AKİT TÜRLERİ (Sözleşme) Türleri Nelerdir?
Hukûkî Meşruiyyet Bakımından Sözleşme Türleri
Meşruiyet bakımından akitler; meşru ve gayr-ı meşrû olmak üzere ikili bir ayrıma tâbi tutulmuştur. Hukûkî işleme konu olmalarında dinen bir sakınca bulunmayan, başka bir ifade ile akdin konusunu, mübah iş, hizmet ve eylemlerin oluşturduğu ve usulüne uygun olarak gerçekleştirilen akitler meşru; bu nitelikleri taşımayanlar ise gayrı meşru akit olarak kabul edilmiştir.

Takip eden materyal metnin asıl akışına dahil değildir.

(** ** The calculus of [carries] *)

Section Calculus.
Context {X : Type}.

Lemma len_app {A} (l k : list A) : len (l ++ k) = len l + len k.
Proof. unfold len. rewrite length_app. lia. Qed.

Lemma len_nonneg {A} (l : list A) : 0 <= len l.
Proof. unfold len. lia. Qed.

Lemma carn_ret {A} (x : X) (a : A) : carries_n 0 (mret a) x a [].
Proof.
  split; [done| |].
  - intros room Hr. simpl. rewrite (proj2 (Z.ltb_ge room 0)); [done|lia].
  - intros pre post. simpl. by rewrite Z.add_0_r.
Qed.

Lemma carn_bind {A B} (c : codec X A) (k : A -> codec X B) x a b n1 n2 b1 b2 :
  carries_n n1 c x a b1 -> carries_n n2 (k a) x b b2 ->
  carries_n (n1 + n2) (c ≫= k) x b (b1 ++ b2).
Proof.
  intros [L1 E1 D1] [L2 E2 D2]. pose proof (len_nonneg b1). pose proof (len_nonneg b2). split.
  - rewrite len_app. lia.
  - intros room Hr. simpl. rewrite E1 by lia. simpl. rewrite E2 by lia. done.
  - intros pre post. simpl. rewrite <- app_assoc, D1. simpl.
    replace (pre ++ b1 ++ b2 ++ post) with ((pre ++ b1) ++ b2 ++ post) by by rewrite <- app_assoc.
    replace (len pre + n1) with (len (pre ++ b1)) by by rewrite len_app, L1.
    rewrite D2. do 2 f_equal. rewrite len_app. lia.
Qed.

Lemma carn_via {Y A} (f : X -> Y) (c : codec Y A) x a n bs :
  carries_n n c (f x) a bs -> carries_n n (via f c) x a bs.
Proof. intros [L E D]. by split. Qed.

Lemma carries_ret {A} (x : X) (a : A) : carries 0 (mret a) x a.
Proof. exists 0, []. split; [lia|apply carn_ret]. Qed.

Lemma carries_bind {A B} (c : codec X A) (k : A -> codec X B) x a b N1 N2 :
  carries N1 c x a -> carries N2 (k a) x b -> carries (N1 + N2) (c ≫= k) x b.
Proof.
  intros (n1 & b1 & L1 & H1) (n2 & b2 & L2 & H2). eexists _, _.
  split; [|by apply (carn_bind _ _ _ a)]. lia.
Qed.

Lemma carries_via {Y A} (f : X -> Y) (c : codec Y A) x a N : carries N c (f x) a -> carries N (via f c) x a.
Proof. intros (n & bs & L & H). eexists _, _. split; [exact L|]. by apply carn_via. Qed.

Lemma carries_weaken {A} (c : codec X A) x a N M : carries N c x a -> N <= M -> carries M c x a.
Proof. intros (n & bs & L & H) HM. exists n, bs. split; [lia|done]. Qed.

Lemma carries_loop {Y A} (f : X -> list Y) (c : codec Y A) x n i l N :
  (forall k, (k < n)%nat -> exists y a, f x !! (i + k)%nat = Some y /\ carries N c y a /\ l !! k = Some a) ->
  length l = n -> carries (Z.of_nat n * N) (xdr_loop n i f c) x l.
Proof.
  revert i l. induction n as [|n IH]; intros i l Hl Hn; simpl xdr_loop.
  - destruct l; [|done]. apply carries_ret.
  - destruct l as [|a l]; [done|]. destruct (Hl 0%nat) as (y & a' & Hy & Hc & [= <-]); [lia|].
    rewrite Nat.add_0_r in Hy.
    apply carries_weaken with (N + (Z.of_nat n * N + 0)); [|lia]. apply carries_bind with a.
    + destruct Hc as (m & bs & Hm & [L E D]). exists m, bs. split; [done|]. split; simpl; [done| |done].
      intros room Hr. rewrite Hy. simpl. by apply E.
    + apply carries_bind with l; [|apply carries_ret]. apply IH; [|by injection Hn].
      intros k Hk. destruct (Hl (S k)) as (y' & a' & Hy' & Hc' & Ha'); [lia|].
      exists y', a'. rewrite Nat.add_succ_r in Hy'. done.
Qed.

(** An array all of whose elements are carried is carried. *)
Lemma carries_elems {Y} (f : X -> list Y) (c : codec Y Y) x n N :
  len (f x) = n -> Forall (fun y => carries N c y y) (f x) ->
  carries (n * N) (xdr_elems n f c) x (f x).
Proof.
  intros Hn Hf. unfold xdr_elems. replace n with (Z.of_nat (Z.to_nat n)) at 1 by (unfold len in Hn; lia).
  apply carries_loop; [|unfold len in Hn; lia].
  intros k Hk. destruct (lookup_lt_is_Some_2 (f x) k) as [y Hy]; [unfold len in Hn; lia|].
  exists y, y. split_and!; [done| |done]. rewrite Forall_forall in Hf. apply Hf.
  apply list_elem_of_lookup. eauto.
Qed.

Lemma carries_trip (c : codec X X) x N : carries N c x x -> round_trips c x.
Proof. intros (n & bs & _ & H). by exists n, bs. Qed.
End Calculus.

(** ** The routines carry their structures *)

Section Round_trips.
Context `{XdrPrims}.

Lemma law_carries {A} (c : codec A A) x n : (exists bs, carries_n n c x x bs) -> carries n c x x.
Proof. intros [bs H1]. exists n, bs. split; [lia|done]. Qed.

Lemma int_carries z : int_ok z -> carries 4 xdr_int z z.
Proof. intros Hz. by apply law_carries, int_law. Qed.
Lemma u_int_carries z : u_int_ok z -> carries 4 xdr_u_int z z.
Proof. intros Hz. by apply law_carries, u_int_law. Qed.
Lemma enum_carries z : int_ok z -> carries 4 xdr_enum z z.
Proof. intros Hz. by apply law_carries, enum_law. Qed.
Lemma u_short_carries z : in_uint 16 z -> carries 4 xdr_u_short z z.
Proof. intros Hz. by apply law_carries, u_short_law. Qed.
Lemma short_carries z : in_sint 16 z -> carries 4 xdr_short z z.
Proof. intros Hz. by apply law_carries, short_law. Qed.
Lemma bool_carries z : z = 0 \/ z = 1 -> carries 4 xdr_bool z z.
Proof. intros Hz. by apply law_carries, bool_law. Qed.
Lemma float_carries z : u_int_ok z -> carries 4 xdr_float z z.
Proof. intros Hz. by apply law_carries, float_law. Qed.
Lemma double_carries z : in_uint 64 z -> carries 8 xdr_double z z.
Proof. intros Hz. by apply law_carries, double_law. Qed.
Lemma time_carries z : u_int_ok z -> carries 4 xdr_time_t z z.
Proof. intros Hz. by apply law_carries, u_long_law. Qed.

Lemma rndup_le a b : a <= b -> rndup a <= rndup b.
Proof. intros Hab. unfold rndup. pose proof (Z.div_le_mono (a + 3) (b + 3) 4). lia. Qed.

Lemma string_carries max s : str_ok max s -> max < 2 ^ 31 ->
  carries (4 + rndup max) (xdr_string max) s s.
Proof.
  intros Hs Hm. destruct (string_law max s Hs) as (bs & Hc & _); [destruct Hs; lia|].
  eexists _, _. split; [|exact Hc]. destruct Hs as [_ Hs]. apply rndup_le in Hs. lia.
Qed.

Lemma bytes_carries max b : Forall (in_uint 8) b -> len b <= max -> len b < 2 ^ 31 ->
  carries (4 + rndup (len b)) (xdr_bytes max) b b.
Proof. intros H1 H2 H3. by apply law_carries, bytes_law. Qed.

(** A string of reasonable length: the offsets of the elements that hold such
    strings are ints. *)
Definition VAR_MAX : Z := 2 ^ 18.
Definition var_ok (s : cstr) : Prop := str_ok VAR_MAX s.

Lemma var_string_size s : var_ok s -> carries (4 + rndup (strlen s)) xdr_var_string s s.
Proof.
  intros [Hn Hl]. unfold VAR_MAX in Hl. assert (0 <= strlen s) by (unfold strlen; lia).
  destruct (string_law (strlen s + 1) s) as (bs & Hc & Hlen); [split; [done|lia]|lia|].
  exists (4 + rndup (strlen s)), bs. split; [lia|]. destruct Hc as [L E D]. split; [done|intros room Hr; by apply E|].
  intros pre post. simpl. rewrite Hlen. simpl. rewrite (proj2 (Z.ltb_ge _ _)) by lia.
  rewrite uint_of_id by (unfold in_uint; lia). apply D.
Qed.
Definition ok_parameterInfo (p : parameterInfo) : Prop :=
  var_ok (pa_defaultQueues p) /\ var_ok (pa_defaultHostSpec p) /\ int_ok (pa_mbatchdInterval p) /\
  int_ok (pa_sbatchdInterval p) /\ int_ok (pa_jobAcceptInterval p) /\ int_ok (pa_maxDispRetries p) /\
  int_ok (pa_maxSbdRetries p) /\ int_ok (pa_cleanPeriod p) /\ int_ok (pa_maxNumJobs p) /\
  int_ok (pa_pgSuspendIt p) /\ var_ok (pa_defaultProject p) /\ int_ok (pa_maxJobArraySize p) /\
  int_ok (pa_jobTerminateInterval p) /\ (pa_disableUAcctMap p = 0 \/ pa_disableUAcctMap p = 1) /\
  var_ok (pa_pjobSpoolDir p) /\ int_ok (pa_maxUserPriority p) /\ int_ok (pa_jobPriorityValue p) /\
  int_ok (pa_jobPriorityTime p) /\ int_ok (pa_maxJobId p) /\ int_ok (pa_maxAcctArchiveNum p) /\
  int_ok (pa_acctArchiveInDays p) /\ int_ok (pa_acctArchiveInSize p) /\ int_ok (pa_jobDepLastSub p) /\
  int_ok (pa_sharedResourceUpdFactor p).

Definition ok_queueInfoEnt (nIdx : Z) (q : queueInfoEnt) : Prop :=
  qi_nIdx q = nIdx /\ str_ok MAX_LSB_NAME_LEN (qi_queue q) /\ var_ok (qi_description q) /\
  var_ok (qi_userList q) /\ var_ok (qi_hostList q) /\ var_ok (qi_windows q) /\
  str_ok MAX_LSB_NAME_LEN (qi_hostSpec q) /\ count_ok LSF_RLIM_NLIMITS (qi_rLimits q) /\
  Forall int_ok (qi_rLimits q) /\ count_ok (qi_nIdx q) (qi_loadSched q) /\
  count_ok (qi_nIdx q) (qi_loadStop q) /\ Forall u_int_ok (qi_loadSched q) /\
  Forall u_int_ok (qi_loadStop q) /\ int_ok (qi_priority q) /\ in_sint 16 (qi_nice q) /\
  int_ok (qi_userJobLimit q) /\ u_int_ok (qi_procJobLimit q) /\ int_ok (qi_qAttrib q) /\
  int_ok (qi_qStatus q) /\ int_ok (qi_maxJobs q) /\ int_ok (qi_numJobs q) /\ int_ok (qi_numPEND q) /\
  int_ok (qi_numRUN q) /\ int_ok (qi_numSSUSP q) /\ int_ok (qi_numUSUSP q) /\ int_ok (qi_mig q) /\
  int_ok (qi_acceptIntvl q) /\ int_ok (qi_schedDelay q) /\ var_ok (qi_windowsD q) /\
  var_ok (qi_defaultHostSpec q) /\ int_ok (qi_procLimit q) /\ var_ok (qi_admins q) /\
  var_ok (qi_preCmd q) /\ var_ok (qi_postCmd q) /\ var_ok (qi_prepostUsername q) /\
  var_ok (qi_requeueEValues q) /\ int_ok (qi_hostJobLimit q) /\ var_ok (qi_resReq q) /\
  int_ok (qi_numRESERVE q) /\ int_ok (qi_slotHoldTime q) /\ var_ok (qi_resumeCond q) /\
  var_ok (qi_stopCond q) /\ var_ok (qi_jobStarter q) /\ var_ok (qi_suspendActCmd q) /\
  var_ok (qi_resumeActCmd q) /\ var_ok (qi_terminateActCmd q) /\ count_ok LSB_SIG_NUM (qi_sigMap q) /\
  Forall int_ok (qi_sigMap q) /\ var_ok (qi_chkpntDir q) /\ int_ok (qi_chkpntPeriod q) /\
  count_ok LSF_RLIM_NLIMITS (qi_defLimits q) /\ Forall int_ok (qi_defLimits q) /\
  int_ok (qi_minProcLimit q) /\ int_ok (qi_defProcLimit q).

Definition ok_queueInfoReply (r : queueInfoReply) : Prop :=
  count_ok (qy_numQueues r) (qy_queues r) /\ int_ok (qy_badQueue r) /\ int_ok (qy_nIdx r) /\
  Forall (ok_queueInfoEnt (qy_nIdx r)) (qy_queues r).

Definition ok_hostInfoEnt (nIdx : Z) (h : hostInfoEnt) : Prop :=
  hi_nIdx h = nIdx /\ str_ok MAXHOSTNAMELEN (hi_host h) /\ u_int_ok (hi_cpuFactor h) /\
  str_ok MAXLINELEN (hi_windows h) /\ int_ok (hi_userJobLimit h) /\ int_ok (hi_maxJobs h) /\
  int_ok (hi_numJobs h) /\ int_ok (hi_numRUN h) /\ int_ok (hi_numSSUSP h) /\ int_ok (hi_numUSUSP h) /\
  int_ok (hi_hStatus h) /\ int_ok (hi_attr h) /\ int_ok (hi_mig h) /\
  count_ok (GET_INTNUM (hi_nIdx h)) (hi_busySched h) /\ count_ok (GET_INTNUM (hi_nIdx h)) (hi_busyStop h) /\
  Forall int_ok (hi_busySched h) /\ Forall int_ok (hi_busyStop h) /\
  count_ok (hi_nIdx h) (hi_loadSched h) /\ count_ok (hi_nIdx h) (hi_loadStop h) /\
  Forall u_int_ok (hi_loadSched h) /\ Forall u_int_ok (hi_loadStop h) /\
  count_ok (hi_nIdx h) (hi_realLoad h) /\ count_ok (hi_nIdx h) (hi_load h) /\
  Forall u_int_ok (hi_realLoad h) /\ Forall u_int_ok (hi_load h) /\ int_ok (hi_numRESERVE h).

Definition ok_hostDataReply (r : hostDataReply) : Prop :=
  count_ok (hy_numHosts r) (hy_hosts r) /\ int_ok (hy_badHost r) /\ int_ok (hy_nIdx r) /\
  Forall (ok_hostInfoEnt (hy_nIdx r)) (hy_hosts r) /\ int_ok (hy_flag r).

Section Replies.
Context `{XdrPrims}.

Lemma userInfoEnt_carries u : ok_userInfoEnt u -> carries (2 ^ 20) xdr_userInfoEnt u u.
Proof. intros Hu. unfold ok_userInfoEnt in Hu. destruct_and! Hu. message xdr_userInfoEnt. Qed.

Lemma groupInfoEnt_carries g : ok_groupInfoEnt g -> carries (2 ^ 20) xdr_groupInfoEnt g g.
Proof. intros (?&?). message xdr_groupInfoEnt. Qed.

Lemma array_string_carries {X} (f : X -> list cstr) x n :
  count_ok n (f x) -> Forall (str_ok MAXHOSTNAMELEN) (f x) ->
  carries (1000 * 68) (via f (xdr_array_string MAXHOSTNAMELEN n)) x (f x).
Proof.
  intros Hc Hf. apply carries_via. unfold xdr_array_string.
  apply (elems_carries (fun l => l) _ (str_ok MAXHOSTNAMELEN)); [done|done| |lia].
  intros s Hs. exact (string_carries MAXHOSTNAMELEN s Hs eq_refl).
Qed.

Lemma resInstance_carries i : ok_resInstance i -> carries (2 ^ 20) xdr_lsbShareResourceInstance i i.
Proof.
  intros (?&?&?&?). eapply carries_weaken; [unfold xdr_lsbShareResourceInstance|].
  - do 3 (eapply carries_bind; [msg|cbn beta]).
    eapply carries_bind; [by apply array_string_carries|cbn beta]. msg.
  - msg_size.
Qed.

#[local] Hint Resolve userInfoEnt_carries groupInfoEnt_carries resInstance_carries : xdr.

Lemma resInfo_carries r : ok_resInfo r -> carries (2 ^ 20 * 1001) xdr_lsbSharedResourceInfo r r.
Proof. intros (?&?&?). message xdr_lsbSharedResourceInfo. Qed.

Lemma queueInfoEnt_carries nIdx q : ok_queueInfoEnt nIdx q -> carries (2 ^ 23) (xdr_queueInfoEnt nIdx) q q.
Proof. intros Hq. unfold ok_queueInfoEnt in Hq. destruct_and! Hq. subst nIdx. message xdr_queueInfoEnt. Qed.

Lemma hostInfoEnt_carries nIdx h : ok_hostInfoEnt nIdx h -> carries (2 ^ 20) (xdr_hostInfoEnt nIdx) h h.
Proof. intros Hh. unfold ok_hostInfoEnt in Hh. destruct_and! Hh. subst nIdx. message xdr_hostInfoEnt. Qed.

#[local] Hint Resolve resInfo_carries queueInfoEnt_carries hostInfoEnt_carries : xdr.

(** The replies to queries about users, groups, output files, shared
    resources (an array of resources of arrays of instances of arrays of host
    names) and parameters survive the wire: they are decoded to what was
    encoded, for all values of their C types. *)
Theorem replies_round_trip u g k s p :
  ok_userInfoReply u -> ok_groupInfoReply g -> ok_jobPeekReply k -> ok_resInfoReply s ->
  ok_parameterInfo p ->
  round_trips xdr_userInfoReply u /\ round_trips xdr_groupInfoReply g /\ round_trips xdr_jobPeekReply k /\
  round_trips xdr_lsbShareResourceInfoReply s /\ round_trips xdr_parameterInfo p.
Proof.
  intros (?&?&?) (?&?) (?&?) (?&?&?) Hp. unfold ok_parameterInfo in Hp. destruct_and! Hp.
  split_and!; eapply carries_trip.
  - unfold xdr_userInfoReply. msg.
  - unfold xdr_groupInfoReply. msg.
  - unfold xdr_jobPeekReply. msg.
  - unfold xdr_lsbShareResourceInfoReply. msg.
  - unfold xdr_parameterInfo. msg.
Qed.

(** The replies to queries about queues and hosts survive the
    wire: the number of load indices is sent once, and it makes the decoding of
    every entry read its thresholds and loads, whose elements are interleaved in
    pairs, into the arrays they came from. *)
Theorem queue_host_round_trip q h :
  ok_queueInfoReply q -> ok_hostDataReply h ->
  round_trips xdr_queueInfoReply q /\ round_trips xdr_hostDataReply h.
Proof.
  intros (?&?&?&?) (?&?&?&?&?). split; eapply carries_trip.
  - unfold xdr_queueInfoReply. msg.
  - unfold xdr_hostDataReply. msg.
Qed.
End Replies.

(** ** Witnesses *)

Ltac demo_ok :=
  repeat lazymatch goal with
  | |- _ /\ _ => split
  | |- str_ok _ _ => split; [by apply (bool_decide_unpack _)|vm_compute; congruence]
  | |- var_ok _ => split; [by apply (bool_decide_unpack _)|vm_compute; congruence]
  | |- Forall _ _ => first [apply Forall_nil_2 | apply Forall_cons_2]
  | |- job_ok _ => right; exists 4711, 12
  | |- count_ok _ _ => split
  | |- int_ok _ => split
  | |- u_int_ok _ => split
  | |- in_uint _ _ => split
  | |- in_sint _ _ => split
  | |- _ <= _ => vm_compute; congruence
  | |- _ < _ => vm_compute; reflexivity
  | |- _ = _ => vm_compute; reflexivity
  | |- _ <> _ => vm_compute; congruence
  | |- _ \/ _ => first [left; vm_compute; reflexivity | right; vm_compute; reflexivity]
  | |- _ => progress hnf
  end.

Definition demo_job : Z := jobId32To64 4711 12.

Definition demo_submit : submitReq :=
  SubmitReq (-5) (lit "normal") [] 1 (lit "hostA") (lit "done(1)") (lit "a[1-3]") (lit "sleep 10")
    (lit "1.22") (lit "in") (lit "out") (lit "err") [] [] 2 [lit "hostA"; lit "hostB"]
    (replicate 11 (-1)) 1000 0 0 18 0 0 0 [] (lit "/home/u") (lit "/tmp") 1
    [XFile (lit "f") (lit "g") 1] (lit "u") (lit "default") 0 1 (lit "/bin/sh") [] 0 [] [] 5.

Lemma demo_submit_ok : ok_submitReq demo_submit.
Proof. demo_ok. Qed.

Lemma submission_round_trip_witness :
  round_trips xdr_submitReq demo_submit /\
  round_trips xdr_modifyReq (ModifyReq demo_job (lit "4711[12]") 0 0 demo_submit).
Proof.
  destruct (submission_round_trip demo_submit (ModifyReq demo_job (lit "4711[12]") 0 0 demo_submit)
              (SubmitMbdReply demo_job 0 (lit "normal") [])) as (H1 & H2 & _).
  - apply demo_submit_ok.
  - demo_ok.
  - demo_ok.
  - by split.
Defined.

Definition demo_jobPart : jobPart :=
  JobPart demo_job 4 0 0 2000 0 0 2 1 1 500 (lit "u") [1] [2] [7] [lit "hostA"; lit "hostA"] demo_submit
    0 500 (lit "/home/u") (lit "/tmp") (lit "u") 0 99 2001 (JRusage 1 2 3 4 1 [PidInfo 9 8 7 6] 1 [9])
    0 6881 5.

Lemma job_information_round_trip_witness :
  round_trips xdr_jobInfoHead (JobInfoHead 2 1 [demo_job; demo_job] [lit "hostA"]) /\
  round_trips xdr_jobInfoReply (JobInfoReply 1 (lit "/") (lit "a") (replicate 8 0) (inr demo_jobPart)).
Proof. apply job_information_round_trip; demo_ok. Defined.

Lemma control_requests_round_trip_witness :
  round_trips xdr_signalReq (SignalReq SIG_CHKPNT demo_job (Some (60, 1))) /\
  round_trips xdr_migReq (MigReq demo_job 0 1 [lit "hostB"]).
Proof.
  destruct (control_requests_round_trip (SignalReq SIG_CHKPNT demo_job (Some (60, 1)))
    (JobSwitchReq demo_job (lit "night")) (JobMoveReq 1 demo_job 1) (MigReq demo_job 0 1 [lit "hostB"])
    (RunJobRequest demo_job 1 [lit "hostA"] 0) (ControlReq 2 (lit "hostA")))
    as (H1 & _ & _ & H4 & _ & _); [demo_ok..|].
  by split.
Defined.

Lemma query_requests_round_trip_witness :
  round_trips xdr_infoReq (InfoReq (CHECK_HOST + CHECK_USER) 1 [lit "normal"; lit "hostA"; lit "u"] []) /\
  round_trips xdr_jobPeekReq demo_job.
Proof.
  destruct (query_requests_round_trip (JobInfoReq 1 (lit "all") demo_job [] [] [])
    (InfoReq (CHECK_HOST + CHECK_USER) 1 [lit "normal"; lit "hostA"; lit "u"] []) demo_job
    (JobAttrInfoEnt demo_job 6881 (lit "hostA"))
    (LsbMsg 1 500 demo_job 0 (lit "a") (lit "b") (lit "hello"))) as (_ & H2 & H3 & _ & _); [demo_ok..|].
  by split.
Defined.

Lemma replies_round_trip_witness :
  round_trips xdr_userInfoReply (UserInfoReply 1 0 [UserInfoEnt (lit "u") 0 10 1 3 1 1 1 0 0]) /\
  round_trips xdr_lsbShareResourceInfoReply
    (ResInfoReply 1 0 [ResInfo (lit "lic") 1 [ResInstance (lit "5") (lit "2") 1 [lit "hostA"]]]).
Proof.
  destruct (replies_round_trip (UserInfoReply 1 0 [UserInfoEnt (lit "u") 0 10 1 3 1 1 1 0 0])
    (GroupInfoReply 1 [GroupInfoEnt (lit "g") (lit "u v")]) (JobPeekReply (lit "out") [])
    (ResInfoReply 1 0 [ResInfo (lit "lic") 1 [ResInstance (lit "5") (lit "2") 1 [lit "hostA"]]])
    (ParameterInfo (lit "normal") [] 60 30 1 5 3 3600 1000 180 (lit "default") 1000 10 1 [] 0 0 0 999999
       0 0 0 0 0)) as (H1 & _ & _ & H4 & _); [demo_ok..|].
  by split.
Defined.

Definition demo_queue : queueInfoEnt :=
  QueueInfoEnt (lit "normal") [] [] [] [] [] (replicate 11 (-1)) 1 [1] [2] 30 20 0 0 0 0 0 3 1 1 1 0 0 0 0
    [] [] 0 [] [] [] [] [] 0 [] 0 0 [] [] [] [] [] [] (replicate 23 0) [] 0 (replicate 11 (-1)) 0 0.

Definition demo_host : hostInfoEnt :=
  HostInfoEnt (lit "hostA") 1 [] 0 4 1 1 0 0 0 0 0 1 [0] [0] [1] [2] [3] [4] 0.

Lemma queue_host_round_trip_witness :
  round_trips xdr_queueInfoReply (QueueInfoReply 1 0 1 [demo_queue]) /\
  round_trips xdr_hostDataReply (HostDataReply 1 0 1 [demo_host] 1).
Proof. apply queue_host_round_trip; demo_ok. Defined.

(** The decoding of an encoded request, evaluated. *)
Example demo_switch :
  (r ← enc xdr_jobSwitchReq 100 (JobSwitchReq demo_job (lit "night")); dec xdr_jobSwitchReq r.1 0)
  = Some (JobSwitchReq demo_job (lit "night"), 20).
Proof. vm_compute. reflexivity. Qed.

• Sıhhat Bakımından Sözleşme Türleri
Akitler sıhhat açısından; sahih ve gayri sahih olmak üzere ikili bir ayrıma tabi tutulmuştur. Aşağıda detaylıca ele alınacak olan in’ikât ve sıhhat şartlarını taşıyan akitler sahih, bu şartlarda eksiklikler bulunan akitler ise gayri sahih kabul edilmiştir. Diğer mezhepler gayri sahih akitleri bir bütün olarak değerlendirmiş, buna karşılık Hanefiler gayri sahih akitlerde ayrıca fasit akit-batıl akit biçiminde bir ayrım yapmışlardır. Hanefiler açısından, unsurları veya in’ikât şartları eksik olan gayr-ı sahih akitler batıl; buna karşılık, unsurları ve in’ikât şartları tam olmakla birlikte sıhhat şartlarında eksiklik bulunan gayr-ı sahih akitler ise fasit olarak değerlendirilmiştir. Hanefilerin, doğrudan unsurlar ve unsurların şartlarındaki eksikliği batıl, diğer detay niteliklerdeki eksiklikleri ise fasit olarak değerlendirdikleri anlaşılmaktadır.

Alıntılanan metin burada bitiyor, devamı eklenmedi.